Ambreen Butt’s work is currently on view in Site Lines: Artists Working in Texas at the Asia Society, Houston through August 18.

Using techniques rooted firmly in tradition, Ambreen Butt (b. 1969 Lahore, Pakistan) creates works that explore the complexities of contemporary global politics, female identity and living as a Muslim in the United States. Employing actions including staining, cutting, ripping and tacking with repetitive urgency, Butt’s painted and collaged works on paper and large-scale resin installations espouse the radiant aesthetics of sacred geometries and Islamic ornamentation. Often using text-based source materials that include the names of children who lost their lives to war, transcripts from terrorism trials, and quotations from news media, Butt’s work is built upon some of the most challenging moral questions of the twenty-first century. Rather than offer answers, her artworks exist as laborious meditations on humanity.

image Image of the artist Ambreen Butt in her exhibition, What is left of me, 2017 at the Dallas Contemporary; photographer: Yesi Fortuna. Courtesy of the artist and Gallery Wendi Norris, San Francisco.

Butt’s work is currently on view in Site Lines: Artists Working in Texas at the Asia Society, Houston through August 18. In September, Gallery Wendi Norris will present new works by Butt at EXPO Chicago and later this fall, Butt will debut a site-specific installation for Gallery Wendi Norris’ ongoing In The Window series at its Headquarters in San Francisco.

Butt’s work has been featured in solo and group exhibitions at institutions including the National Museum of Women in the Arts, Washington, DC, Museum of Fine Arts, Boston, the Institute of Contemporary Art, Boston, the Brooklyn Museum of Art, New York, The Asia Society, Houston, The Asia Pacific Museum, Pasadena, California, the Kunsthalle Fridericianum, Kassel, Germany, The National Art Gallery in Islamabad, Pakistan, and the Sunshine Museum in Beijing, China, among others.

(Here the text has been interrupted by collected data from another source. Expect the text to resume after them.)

(** The table after a PLANNED deployment is stored in the place of the
    PLANNED row: the keys are those of before, and the stored row is
    the only PLANNED row and the only row with its key. *)
Lemma stored_over_planned (table : list DeploymentLog.t) (j : nat)
    (p new : DeploymentLog.t) (i : Z) :
  NoDup (DeploymentLog.id <$> table) ->
  at_most_one_planned table ->
  table !! j = Some p -> is_planned p -> DeploymentLog.id p = Some i ->
  is_planned new ->
  DeploymentLog.id <$> <[j := persisted i new]> table
  = DeploymentLog.id <$> table
  /\ base.filter is_planned (<[j := persisted i new]> table)
     = [persisted i new]
  /\ base.filter (fun d => DeploymentLog.id d = Some i)
       (<[j := persisted i new]> table)
     = [persisted i new].
Proof.
  intros Hpk Hinv Hj Hp Hid Hnew.
  pose proof (lookup_lt_Some _ _ _ Hj) as Hlt.
  assert (Hids : DeploymentLog.id <$> <[j := persisted i new]> table
                 = DeploymentLog.id <$> table).
  { rewrite list_fmap_insert. apply list_insert_id.
    rewrite list_lookup_fmap, Hj. simpl. by rewrite Hid. }
  split; [exact Hids|]. split.
  - destruct (planned_unique _ j p Hinv Hj Hp) as (_ & Ht & Hd).
    rewrite insert_take_drop by done.
    rewrite filter_app, filter_cons_True by done.
    by rewrite Ht, Hd.
  - apply (filter_unique_position _ _ j).
    + by rewrite list_lookup_insert_eq.
    + reflexivity.
    + intros k r Hk Hr.
      apply (NoDup_lookup (DeploymentLog.id <$> <[j := persisted i new]> table)
               k j (Some i)).
      * by rewrite Hids.
      * by rewrite list_lookup_fmap, Hk; simpl; rewrite Hr.
      * by rewrite list_lookup_fmap, list_lookup_insert_eq.
Qed.

(** The table after a PLANNED deployment is stored as a new row, none
    being PLANNED before. *)
Lemma stored_as_new (table : list DeploymentLog.t) (new : DeploymentLog.t)
    (i : Z) :
  NoDup (DeploymentLog.id <$> table) ->
  (forall r, r ∈ table -> ~ is_planned r) ->
  (forall r, r ∈ table -> DeploymentLog.id r <> Some i) ->
  is_planned new ->
  NoDup (DeploymentLog.id <$> (table ++ [persisted i new])%list)
  /\ base.filter is_planned (table ++ [persisted i new])%list
     = [persisted i new]
  /\ base.filter (fun d => DeploymentLog.id d = Some i)
       (table ++ [persisted i new])%list
     = [persisted i new].
Proof.
  intros Hpk Hnone Hfresh Hnew. repeat apply conj.
  - rewrite fmap_app. apply NoDup_app. repeat apply conj; [done| |].
    + intros x Hx Hx'. simpl in Hx'. apply list_elem_of_singleton in Hx'.
      subst x. apply list_elem_of_fmap in Hx as (r & Hr & Hin).
      simpl in Hr. by apply (Hfresh r Hin).
    + simpl. apply NoDup_singleton.
  - rewrite filter_app, (filter_none _ _ Hnone). simpl.
    by rewrite filter_cons_True.
  - rewrite filter_app, (filter_none _ _ Hfresh). simpl.
    by rewrite filter_cons_True.
Qed.

End PlannedInvariant.

Section PlanAgain.
Import Models Queries PlanDag.
Context {DagT : Type}.
Variable Dag : Collections -> result Exn DagT.
Variable operations : DagT -> gset string.
Variable from_dag :
  DagT -> option (list string) -> option (list string) ->
  option string -> option FilterTypeEnum.t -> bool ->
  result Exn DeploymentLog.t.

(** The session block when a deployment is PLANNED: the new plan is
    merged under the id of that deployment, and its row and operation
    logs take the place of those of that deployment. *)
Lemma persist_overwrites (new : DeploymentLog.t) (db : Session) (j : nat)
    (p : DeploymentLog.t) (i : Z) :
  NoDup (DeploymentLog.id <$> deployment_log db) ->
  at_most_one_planned (deployment_log db) ->
  deployment_log db !! j = Some p -> is_planned p ->
  DeploymentLog.id p = Some i ->
  persist new db
  = (Ok tt, merge (DeploymentLog.set_id (Some i) new) db,
     [Merged (DeploymentLog.set_id (Some i) new); Committed;
      Echoed PlanCreated])
  /\ deployment_log (merge (DeploymentLog.set_id (Some i) new) db)
     = <[j := persisted i new]> (deployment_log db)
  /\ operation_log (merge (DeploymentLog.set_id (Some i) new) db)
     = (base.filter (fun o => OperationLog.deployment_id o <> Some i)
          (operation_log db)
        ++ DeploymentLog.operations (persisted i new))%list.
Proof.
  intros Hpk Hinv Hj Hp Hid. unfold persist.
  rewrite (planned_lookup_some db j p Hinv Hj Hp), Hid.
  split; [done|]. split; [|done]. simpl.
  by apply (merge_row_insert i _ p).
Qed.

(** The session block when no deployment is PLANNED: the new plan,
    which has no id, is merged as a new row under the next key. *)
Lemma persist_adds (new : DeploymentLog.t) (db : Session) :
  (forall r, r ∈ deployment_log db -> ~ is_planned r) ->
  DeploymentLog.id new = None ->
  persist new db
  = (Ok tt, merge new db, [Merged new; Committed; Echoed PlanCreated])
  /\ deployment_log (merge new db)
     = (deployment_log db
        ++ [persisted (next_id (deployment_log db)) new])%list
  /\ forall r, r ∈ deployment_log db ->
       DeploymentLog.id r <> Some (next_id (deployment_log db)).
Proof.
  intros Hnone Hid. unfold persist.
  rewrite (planned_lookup_none db Hnone).
  assert (Hfresh : forall r, r ∈ deployment_log db ->
            DeploymentLog.id r <> Some (next_id (deployment_log db))).
  { intros r Hr Hr'. pose proof (next_id_above _ _ _ Hr Hr'). lia. }
  split; [done|]. split; [|done]. unfold merge. rewrite Hid. simpl.
  by apply merge_row_fresh.
Qed.

(** C8. The command keeps the invariant that at most one deployment is
    PLANNED. And when the guards of the command pass, the plan
    constructor returns the plan [new] for the arguments and a
    deployment [p] is PLANNED, the command succeeds and [new] takes the
    place of [p]: the deployment table is the one of before with, at
    the position of [p], the new plan under the id of [p] (no row is
    added and every other row is unchanged), and the operation logs of
    the new plan, under that id, replace those of [p]. The plan
    constructor is taken to give plans in state PLANNED that have no id
    yet, and the table to have a unique id on every row. *)
Theorem plan_dag_overwrites_planned (a : Args) (db : Session) :
  (forall dg so ta fe fty re dl,
      from_dag dg so ta fe fty re = Ok dl ->
      DeploymentLog.state dl = DeploymentStateEnum.PLANNED
      /\ DeploymentLog.id dl = None) ->
  NoDup (DeploymentLog.id <$> deployment_log db) ->
  (forall r, r ∈ deployment_log db -> is_Some (DeploymentLog.id r)) ->
  at_most_one_planned (deployment_log db) ->
  exists r db' ev,
    invoke Dag operations from_dag a db = (r, db', ev)
    /\ at_most_one_planned (deployment_log db')
    /\ forall d ft new j p i,
         vars_exists a = true ->
         Dag (collections a) = Ok d ->
         (forall n, n ∈ listed_nodes a -> n ∈ operations d) ->
         filter_type_of_flags (filter_flags a) = Ok ft ->
         from_dag d (split_arg (sources a)) (split_arg (targets a))
           (filter a) ft (restart a) = Ok new ->
         deployment_log db !! j = Some p ->
         DeploymentLog.state p = DeploymentStateEnum.PLANNED ->
         DeploymentLog.id p = Some i ->
         r = Ok tt
         /\ deployment_log db'
            = <[j := persisted i new]> (deployment_log db)
         /\ length (deployment_log db') = length (deployment_log db)
         /\ operation_log db'
            = (base.filter
                 (fun o => OperationLog.deployment_id o <> Some i)
                 (operation_log db)
               ++ DeploymentLog.operations (persisted i new))%list.
Proof.
  intros Hfrom Hpk Hids Hinv.
  unfold invoke.
  destruct (filter_type_of_flags (filter_flags a)) as [ft0|e0] eqn:Hft.
  2: { eexists _, _, _. split; [done|]. split; [done|].
       intros d ft new j p i _ _ _ Hft'. discriminate. }
  unfold dag.
  destruct (vars_exists a) eqn:Hvars; simpl.
  2: { eexists _, _, _. split; [done|]. split; [done|].
       intros d ft new j p i Hv. discriminate. }
  destruct (Dag (collections a)) as [d0|e0] eqn:Hdag.
  2: { eexists _, _, _. split; [done|]. split; [done|].
       intros d ft new j p i _ Hd. discriminate. }
  destruct (decide ((list_to_set (listed (sources a))
                       ∪ list_to_set (listed (targets a)))
                      ∖ operations d0 = (∅ : gset string))) as [He|Hne].
  2: { rewrite bool_decide_eq_false_2 by done. simpl.
       eexists _, _, _. split; [done|]. split; [done|].
       intros d ft new j p i _ [= <-] Hknown. exfalso. apply Hne.
       by apply set_difference_empty_iff. }
  rewrite bool_decide_eq_true_2 by done. simpl.
  destruct (from_dag d0 _ _ _ _ _) as [new0|e0] eqn:Hnew0.
  2: { eexists _, _, _. split; [done|]. split; [done|].
       intros d ft new j p i _ [= <-] _ [= <-] Hnew. congruence. }
  destruct (Hfrom _ _ _ _ _ _ _ Hnew0) as [Hst Hid].
  destruct (planned_cases _ Hinv) as [Hnone | (j0 & p0 & Hj0 & Hp0)].
  - destruct (persist_adds new0 db Hnone Hid) as (-> & Htable & Hfresh).
    eexists _, _, _. split; [done|]. split.
    + rewrite Htable. unfold at_most_one_planned.
      change (fun d => DeploymentLog.state d = DeploymentStateEnum.PLANNED)
        with is_planned.
      destruct (stored_as_new _ new0 _ Hpk Hnone Hfresh Hst) as (_ & -> & _).
      simpl. lia.
    + intros d ft new j p i _ _ _ _ _ Hj Hp _. exfalso.
      apply (Hnone p); [by eapply list_elem_of_lookup_2|done].
  - destruct (Hids p0 ltac:(by eapply list_elem_of_lookup_2)) as [i0 Hi0].
    destruct (persist_overwrites new0 db j0 p0 i0 Hpk Hinv Hj0 Hp0 Hi0)
      as (-> & Htable & Hops).
    destruct (stored_over_planned _ j0 p0 new0 i0 Hpk Hinv Hj0 Hp0 Hi0 Hst)
      as (_ & Hplanned & _).
    eexists _, _, _. split; [done|]. split.
    + rewrite Htable. unfold at_most_one_planned.
      change (fun d => DeploymentLog.state d = DeploymentStateEnum.PLANNED)
        with is_planned.
      rewrite Hplanned. simpl. lia.
    + intros d ft new j p i _ [= <-] _ [= <-] Hnew Hj Hp Hi.
      assert (new = new0) as -> by congruence.
      assert (p ∈ base.filter is_planned (deployment_log db)) as Hin.
      { apply list_elem_of_filter. split; [done|].
        by eapply list_elem_of_lookup_2. }
      destruct (planned_unique _ j0 p0 Hinv Hj0 Hp0) as (Hf & _).
      rewrite Hf in Hin. apply list_elem_of_singleton in Hin. subst p.
      assert (i = i0) as -> by congruence.
      assert (j = j0) as ->.
      { apply (NoDup_lookup _ j j0 (Some i0) Hpk);
          rewrite list_lookup_fmap; [rewrite Hj | rewrite Hj0]; simpl;
          congruence. }
      split; [done|]. split; [done|]. split; [|done].
      by rewrite Htable, length_insert.
Qed.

image Ambreen Butt, Unknown 1, 2019, watercolor and collage of text on tea stained paper, 29 x 21 inches (73.7 x 53.3 cm). Courtesy of the artist and Gallery Wendi Norris, San Francisco.

Butt has been the recipient of numerous awards including the Brother Thomas Fellowship from the Boston Foundation, Maud Morgan Prize from the Museum of Fine Arts, Boston, a Joan Mitchell Foundation grant, and a grant from the Canada Council for the Arts, Ontario, Canada. In 1999, she was the first recipient of the James and Audrey Foster Prize from the Institute of Contemporary Art in Boston in addition to being an artist-in-residence at the Isabella Stewart Gardner Museum that same year.

Her work is collected by public institutions including the Museum of Fine Arts, Boston, the Institute of Contemporary Art, Boston, the Library of Congress, Washington, DC, Minneapolis Institute of Art, Minnesota, National Museum for Women in the Arts, Washington, DC, the Worcester Art Museum, Massachusetts, the Hood Museum at Dartmouth College, New Hampshire, the DeCordova Sculpture Park and Museum, Massachusetts, U.S. Art in Embassies, Islamabad, Pakistan, among others.

image Ambreen Butt, Asadullah (9), 2019, Watercolor and collage of text on tea stained paper, 29 x 21 inches (73.7 x 53.3 cm). Courtesy of the artist and Gallery Wendi Norris, San Francisco.

Ambreen Butt lives and works in Southlake, Texas. She received her BFA in traditional Indian and Persian miniature painting from the National College of Arts in Lahore. She earned her MFA in painting in 1997 from the Massachusetts College of Art and Design in Boston.